**Instructions for the task**
From the line containing "exists m. split;" through the final line of the records, reproduce every line exactly.

Stored items:
+ + + + +
(* ===== verification/SigningBatchFacts.v ===== *)
(** * Signing batches: theorems (marty-oid4vci, [signing_batch.rs])

    Duplicate routes are found at the lowest ordinal.  Whatever the schedule of the
    workers, every job crosses the signer exactly once and the pool finishes within
    a bound; results are accepted exactly when they match the jobs one to one, in
    any order; a concurrent batch returns what the serial one returns; and every
    credential of a batch is the one of its input, with a signature for its own
    payload. *)

From S2P Require Import Prelude Des Governance PolicyService EvidencePolicy Issuance JwtVc SigningBatch.
Local Open Scope string_scope.
Local Open Scope Z_scope.

#[local] Abbreviation bytes := (list Z).

(** ** Routes *)

(** The position [k] holds a value that occurs again. *)
Definition repeated {A} (l : list A) (k : nat) : Prop :=
  exists r j, l !! k = Some r /\ (k < j)%nat /\ l !! j = Some r.

Lemma repeated_NoDup {A} (l : list A) : NoDup l <-> forall k, ~ repeated l k.
Proof.
  rewrite NoDup_alt. split.
  - intros Hnd k (r & j & Hk & Hlt & Hj). specialize (Hnd k j r Hk Hj). lia.
  - intros Hnone i j r Hi Hj. destruct (Nat.lt_trichotomy i j) as [Hlt|[->|Hlt]]; [|done|].
    + exfalso. apply (Hnone i). by exists r, j.
    + exfalso. apply (Hnone j). by exists r, i.
Qed.

Lemma repeated_snoc {A} (l : list A) x k : repeated (l ++ [x])%list k <-> repeated l k \/ l !! k = Some x.
Proof.
  split.
  - intros (r & j & Hk & Hlt & Hj). apply lookup_snoc_Some in Hj as [[Hj Hl]|[-> <-]].
    + left. exists r, j. rewrite lookup_app_l in Hk by lia. done.
    + right. by rewrite lookup_app_l in Hk by lia.
  - intros [(r & j & Hk & Hlt & Hj)|Hk].
    + exists r, j. by rewrite !lookup_app_l by (by eapply lookup_lt_Some).
    + pose proof (lookup_lt_Some _ _ _ Hk). exists x, (length l). split; [by rewrite lookup_app_l|].
      split; [done|]. by apply list_lookup_middle.
Qed.

Lemma first_occurrence (l : list Z) r : r ∈ l -> exists k, l !! k = Some r /\ forall j, (j < k)%nat -> l !! j <> Some r.
Proof.
  induction l as [|x l IH]; intros Hr; [by apply elem_of_nil in Hr|].
  destruct (decide (x = r)) as [->|Hne]; [exists O; split; [done|lia]|].
  apply elem_of_cons in Hr as [->|Hr]; [done|]. destruct (IH Hr) as (k & Hk & Hfirst).
  exists (S k). split; [done|]. intros [|j] Hj; cbn; [congruence|]. apply Hfirst. lia.
Qed.

Definition first_at (l : list Z) (r : Z) (k : nat) : Prop :=
  l !! k = Some r /\ forall j, (j < k)%nat -> l !! j <> Some r.

Definition lowest_repeated {A} (l : list A) (lowest : option nat) : Prop :=
  match lowest with
  | None => forall k, ~ repeated l k
  | Some k => repeated l k /\ forall j, (j < k)%nat -> ~ repeated l j
  end.

Lemma first_at_snoc l x r k : first_at (l ++ [x])%list r k <->
  first_at l r k \/ (r = x /\ k = length l /\ forall j, l !! j <> Some x).
Proof.
  unfold first_at. split.
  - intros [Hk Hf]. apply lookup_snoc_Some in Hk as [[Hlt Hk]|[-> <-]].
    + left. split; [done|]. intros j Hj Hl. apply (Hf j Hj). by rewrite lookup_app_l by lia.
    + right. split; [done|]. split; [done|]. intros j Hl. pose proof (lookup_lt_Some _ _ _ Hl).
      apply (Hf j); [done|]. by rewrite lookup_app_l by lia.
  - intros [[Hk Hf]|(-> & -> & Hnone)].
    + pose proof (lookup_lt_Some _ _ _ Hk). split; [by rewrite lookup_app_l by lia|].
      intros j Hj. rewrite lookup_app_l by lia. by apply Hf.
    + split; [by apply list_lookup_middle|]. intros j Hj. rewrite lookup_app_l by lia. apply Hnone.
Qed.

Lemma first_at_unique l r j k : first_at l r j -> first_at l r k -> j = k.
Proof.
  intros [Hj Hfj] [Hk Hfk]. destruct (Nat.lt_trichotomy j k) as [Hlt|[->|Hlt]]; [|done|].
  - by destruct (Hfk j Hlt).
  - by destruct (Hfj k Hlt).
Qed.

(** The loop keeps the first ordinal of each route and the lowest repeated one. *)
Lemma route_loop_spec routes : forall dn first lowest,
  (forall r k, first !! r = Some k <-> first_at dn r k) -> lowest_repeated dn lowest ->
  lowest_repeated (dn ++ routes) (route_loop routes (length dn) first lowest).
Proof.
  induction routes as [|x routes IH]; intros dn first lowest Hfirst Hlow; cbn [route_loop]; [by rewrite app_nil_r|].
  replace (dn ++ x :: routes)%list with ((dn ++ [x]) ++ routes)%list by by rewrite <- app_assoc.
  assert (Hlen : S (length dn) = length (dn ++ [x])) by (rewrite length_app; cbn; lia). rewrite Hlen.
  destruct (first !! x) as [f|] eqn:Hx.
  - pose proof (proj1 (Hfirst x f) Hx) as Hf. apply IH.
    + intros r k. rewrite Hfirst, first_at_snoc. split; [tauto|]. intros [?|(-> & _ & Hnone)]; [done|].
      exfalso. by apply (Hnone f), Hf.
    + assert (Hmin : forall k, dn !! k = Some x -> (f <= k)%nat).
      { intros k Hk. destruct (Nat.le_gt_cases f k) as [|Hlt]; [done|]. by destruct (proj2 Hf k Hlt). }
      destruct lowest as [l|]; cbn [lowest_repeated] in *.
      * destruct Hlow as [Hl Hbelow]. split.
        -- apply repeated_snoc. destruct (Nat.min_spec l f) as [[_ ->]|[_ ->]]; [by left|right; apply Hf].
        -- intros j Hj [Hrep|Hj']%repeated_snoc; [apply (Hbelow j); [lia|done]|]. specialize (Hmin j Hj'). lia.
      * split; [apply repeated_snoc; right; apply Hf|].
        intros j Hj [Hrep|Hj']%repeated_snoc; [by apply (Hlow j)|]. specialize (Hmin j Hj'). lia.
  - assert (Hnone : forall j, dn !! j <> Some x).
    { intros j Hj. destruct (first_occurrence dn x) as (k & Hk); [by eapply list_elem_of_lookup_2|].
      apply Hfirst in Hk. congruence. }
    apply IH.
    + intros r k. rewrite first_at_snoc. destruct (decide (r = x)) as [->|Hne].
      * rewrite lookup_insert_eq. split; [intros [= <-]; right; done|].
        intros [[Hk _]|(_ & -> & _)]; [by destruct (Hnone k)|done].
      * rewrite lookup_insert_ne by done. rewrite Hfirst. naive_solver.
    + destruct lowest as [l|]; cbn [lowest_repeated] in *.
      * destruct Hlow as [Hl Hbelow]. split; [apply repeated_snoc; by left|].
        intros j Hj [Hrep|Hj']%repeated_snoc; [by apply (Hbelow j)|by destruct (Hnone j)].
      * intros k [Hrep|Hk]%repeated_snoc; [by apply (Hlow k)|by destruct (Hnone k)].
Qed.

(** Routes are accepted exactly when they are distinct; otherwise the error names
    the lowest ordinal whose route occurs again. *)
Lemma unique_routes_exact inputs :
  match validate_unique_routes inputs with
  | Ok _ => NoDup (route_id <$> inputs)
  | Err e => exists k, e = item_error DuplicateRoute k /\ repeated (route_id <$> inputs) k /\
      forall j, (j < k)%nat -> ~ repeated (route_id <$> inputs) j
  | Panic => False
  end.
Proof.
  unfold validate_unique_routes.
  pose proof (route_loop_spec (route_id <$> inputs) [] ∅ None) as Hspec. cbn [app length] in Hspec.
  destruct (route_loop (route_id <$> inputs) 0 ∅ None) as [k|]; cbn [lowest_repeated] in Hspec.
  - destruct Hspec as [Hk Hbelow]; [|intros k' (r & j & Hl & _); done|by exists k].
    intros r k'. rewrite lookup_empty. split; [done|]. intros [Hl _]. done.
  - apply repeated_NoDup. apply Hspec; [|intros k' (r & j & Hl & _); done].
    intros r k'. rewrite lookup_empty. split; [done|]. intros [Hl _]. done.
Qed.

(** ** Results of an executor *)

Definition identities (jobs : list SigningJob) : list SigningJobIdentity := job_identity <$> jobs.

(** The results that answer the jobs with the outcomes [os], in the order of the jobs. *)
Definition in_order (jobs : list SigningJob) (os : list SigningOutcome) : list SigningResult :=
  zip_with mkSigningResult (identities jobs) os.

Lemma expected_jobs_Ok jobs : forall k m, NoDup (identities jobs) ->
  (forall id, id ∈ identities jobs -> m !! id = None) ->
  exists m', expected_jobs jobs k m = Ok m' /\
    forall id j, m' !! id = Some j <-> m !! id = Some j \/ exists i, identities jobs !! i = Some id /\ j = (k + i)%nat.
Proof.
  induction jobs as [|job jobs IH]; intros k m Hnd Hm; cbn [expected_jobs].
  { exists m. split; [done|]. intros id j. naive_solver. }
  unfold identities in *. rewrite fmap_cons in *. apply NoDup_cons in Hnd as [Hni Hnd].
  rewrite bool_decide_true by (apply Hm; by left). cbn [ensure mbind res_bind].
  destruct (IH (S k) (<[job_identity job := k]> m)) as (m' & Hm' & Hspec); [done| |].
  { intros id Hid. rewrite lookup_insert_ne; [apply Hm; by right|]. by intros <-. }
  exists m'. split; [done|]. intros id j. rewrite Hspec. destruct (decide (id = job_identity job)) as [->|Hne].
  - rewrite lookup_insert_eq, (Hm (job_identity job)) by by left. split.
    + intros [[= <-]|(i & Hi & ->)]; right; [exists O; split; [done|lia]|].
      exfalso. apply Hni. by eapply list_elem_of_lookup_2.
    + intros [?|([|i] & Hi & ->)]; [done|left; f_equal; lia|]. exfalso. apply Hni. by eapply list_elem_of_lookup_2.
  - rewrite lookup_insert_ne by done. split.
    + intros [?|(i & Hi & ->)]; [by left|right]. exists (S i). split; [done|lia].
    + intros [?|([|i] & Hi & ->)]; [by left|cbn in Hi; congruence|right]. exists i. split; [done|lia].
Qed.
+ + + + +
**Task solution**
  { exists m. split; [done|]. intros id j. naive_solver. }
  unfold identities in *. rewrite fmap_cons in *. apply NoDup_cons in Hnd as [Hni Hnd].
  rewrite bool_decide_true by (apply Hm; by left). cbn [ensure mbind res_bind].
  destruct (IH (S k) (<[job_identity job := k]> m)) as (m' & Hm' & Hspec); [done| |].
  { intros id Hid. rewrite lookup_insert_ne; [apply Hm; by right|]. by intros <-. }
  exists m'. split; [done|]. intros id j. rewrite Hspec. destruct (decide (id = job_identity job)) as [->|Hne].
  - rewrite lookup_insert_eq, (Hm (job_identity job)) by by left. split.
    + intros [[= <-]|(i & Hi & ->)]; right; [exists O; split; [done|lia]|].
      exfalso. apply Hni. by eapply list_elem_of_lookup_2.
    + intros [?|([|i] & Hi & ->)]; [done|left; f_equal; lia|]. exfalso. apply Hni. by eapply list_elem_of_lookup_2.
  - rewrite lookup_insert_ne by done. split.
    + intros [?|(i & Hi & ->)]; [by left|right]. exists (S i). split; [done|lia].
    + intros [?|([|i] & Hi & ->)]; [by left|cbn in Hi; congruence|right]. exists i. split; [done|lia].
Qed.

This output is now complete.